Abstract

Electromyography (EMG) signals have been used for multiple degrees-of-freedom (DOFs) continuous control of myoelectric prostheses. Recently, musculoskeletal models (MMs) have been studied to decode hand and wrist movements from EMG signals. In this study, we proposed an MM combined with a non-negative matrix factorization algorithm (NMF-MM) to predict wrist Pro/Sup movements. 8-channel EMG signals were acquired from one able-bodied subject. We extracted a pair of virtual antagonistic muscles corresponding to wrist Pro/Sup movements from the 8-channel EMG signals using the NMF. It addressed the difficulties of acquiring the EMG signals of supinator from the skin surface. The model included two Hill-type muscle actuators, each with a contractile unit and a parallel elastic unit. Five parameters were optimized for each of the two muscles.

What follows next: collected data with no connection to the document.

(** C15. No request is served by a bank it did not choose.  Whatever banks are wired and
    whatever the header and the body say, a request that is answered is served through the
    providers of one bank only: the one its selector names, which is wired and for which the
    authenticated tenant holds a credential; or, without a selector, the only wired bank the
    tenant is configured for, and C6 when there is none or more than one.  A surface that bank
    lacks answers unavailable and reaches no other bank, and a refused selection is always the
    same not-found. *)
Theorem served_by_the_chosen_bank `{MapIteration} {W} (l : list (string * ProviderSet W)) cred t header body :
  let reg := wire l in
  let wired := NewBankResolver (Banks reg) in
  match bank_of_request cred wired t header body with
  | Err e => e = ErrNotFound
  | Ok id =>
      NewRouters reg id = routers_of (default no_set (reg !! id)) /\
      if bool_decide (TrimSpace (selector_of header body) = "")
      then configured_banks cred wired t = [id] \/
           (id = BankIDC6 /\ forall one, configured_banks cred wired t <> [one])
      else CanonicalBankID (selector_of header body) = Some id /\ is_Some (reg !! id) /\
           configured cred t id = true
  end.
Proof.
  cbv zeta. set (reg := wire l). set (wired := NewBankResolver (Banks reg)).
  assert (Hexpl : forall req, TrimSpace req <> "" -> match Resolve cred wired t req with
            | Err e => e = ErrNotFound
            | Ok id => CanonicalBankID req = Some id /\ is_Some (reg !! id) /\ configured cred t id = true end).
  { intros req Hreq. unfold Resolve. rewrite bool_decide_false by done.
    destruct (CanonicalBankID req) as [id|]; [|done]. destruct (wired !! id) as [u|] eqn:Ew; [|done].
    assert (Hs : is_Some (reg !! id)) by (apply wired_slugs; fold reg wired; by exists u).
    by destruct (configured cred t id) eqn:Ec. }
  assert (Hrt : forall id, id = BankIDC6 \/ CanonicalBankID id = Some id ->
            NewRouters reg id = routers_of (default no_set (reg !! id))).
  { intros id Hid. assert (Er : resolve reg id = reg !! id).
    { unfold resolve, Get. destruct Hid as [->|Hc]; [done|]. case_bool_decide as Ee; [by subst id|]. by rewrite Hc. }
    destruct (reg !! id) as [set|] eqn:Es; cbn [default]; [by apply NewRouters_is|by apply NewRouters_none]. }
  assert (Hdef : forall id, id = defaultBank cred wired t -> (id = BankIDC6 \/ CanonicalBankID id = Some id) /\
            (configured_banks cred wired t = [id] \/
             (id = BankIDC6 /\ forall one, configured_banks cred wired t <> [one]))).
  { intros id ->. destruct (defaultBank_spec cred wired t) as [(i & Ef & ->)|(Hno & ->)]; [|by split; [left|right]].
    split; [|by left]. right. assert (Hin : In i (configured_banks cred wired t)) by (rewrite Ef; by left).
    apply filter_In in Hin as [Hin _]. apply list_elem_of_In, list_elem_of_fmap in Hin as ([k u] & -> & Hk).
    rewrite iterate_perm in Hk. apply elem_of_map_to_list in Hk.
    destruct (proj1 (wired_slugs l k)) as [set Hset]; [by exists u|]. by eapply wire_canonical. }
  assert (Hcan : forall req id, CanonicalBankID req = Some id -> is_Some (reg !! id) -> CanonicalBankID id = Some id)
    by (intros req id _ [set Hset]; by eapply wire_canonical).
  unfold bank_of_request, rebindBank, selector_of.
  destruct (bool_decide (TrimSpace body = "")) eqn:Eb.
  - destruct (bool_decide (TrimSpace header = "")) eqn:Eh.
    + unfold Resolve. rewrite Eh. destruct (Hdef _ eq_refl) as [H1 H2]. split; [by apply Hrt|done].
    + apply bool_decide_eq_false in Eh. specialize (Hexpl header Eh). destruct (Resolve cred wired t header) as [id|e]; [|done].
      destruct Hexpl as (H1 & H2 & H3). split; [|done]. apply Hrt. right. by eapply Hcan.
  - apply bool_decide_eq_false in Eb. assert (Hh : forall e, Resolve cred wired t header = Err e -> e = ErrNotFound).
    { intros e. unfold Resolve. case_bool_decide; [done|]. destruct (CanonicalBankID header); [|by intros [= <-]].
      destruct (wired !! _); [|by intros [= <-]]. destruct (configured _ _ _); [done|by intros [= <-]]. }
    destruct (Resolve cred wired t header) as [h|e]; [|by apply Hh].
    specialize (Hexpl body Eb). destruct (Resolve cred wired t body) as [id|e]; [|done].
    rewrite bool_decide_false by done. destruct Hexpl as (H1 & H2 & H3). split; [|done]. apply Hrt. right. by eapply Hcan.
Qed.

The NMF-MM was compared with artificial neural network (ANN) and linear regression (LR). The Pearson’s correlation coefficient (r) and normalized root mean square error (NRMSE) were calculated between measured and predicted joint angles. The prediction performance of NMF-MM (r=0.88, NRMSE=0.17) was slightly better than that of the ANN (r=0.86, NRMSE=0.19) and the LR (r=0.83, NRMSE=0.17). The results demonstrated the feasibility of extracting control information from the multi-channel surface EMG signals by NMF to drive the MM. The outcomes provided a promising way for prosthetic hand control and slave-hand control of minimally invasive surgical robots.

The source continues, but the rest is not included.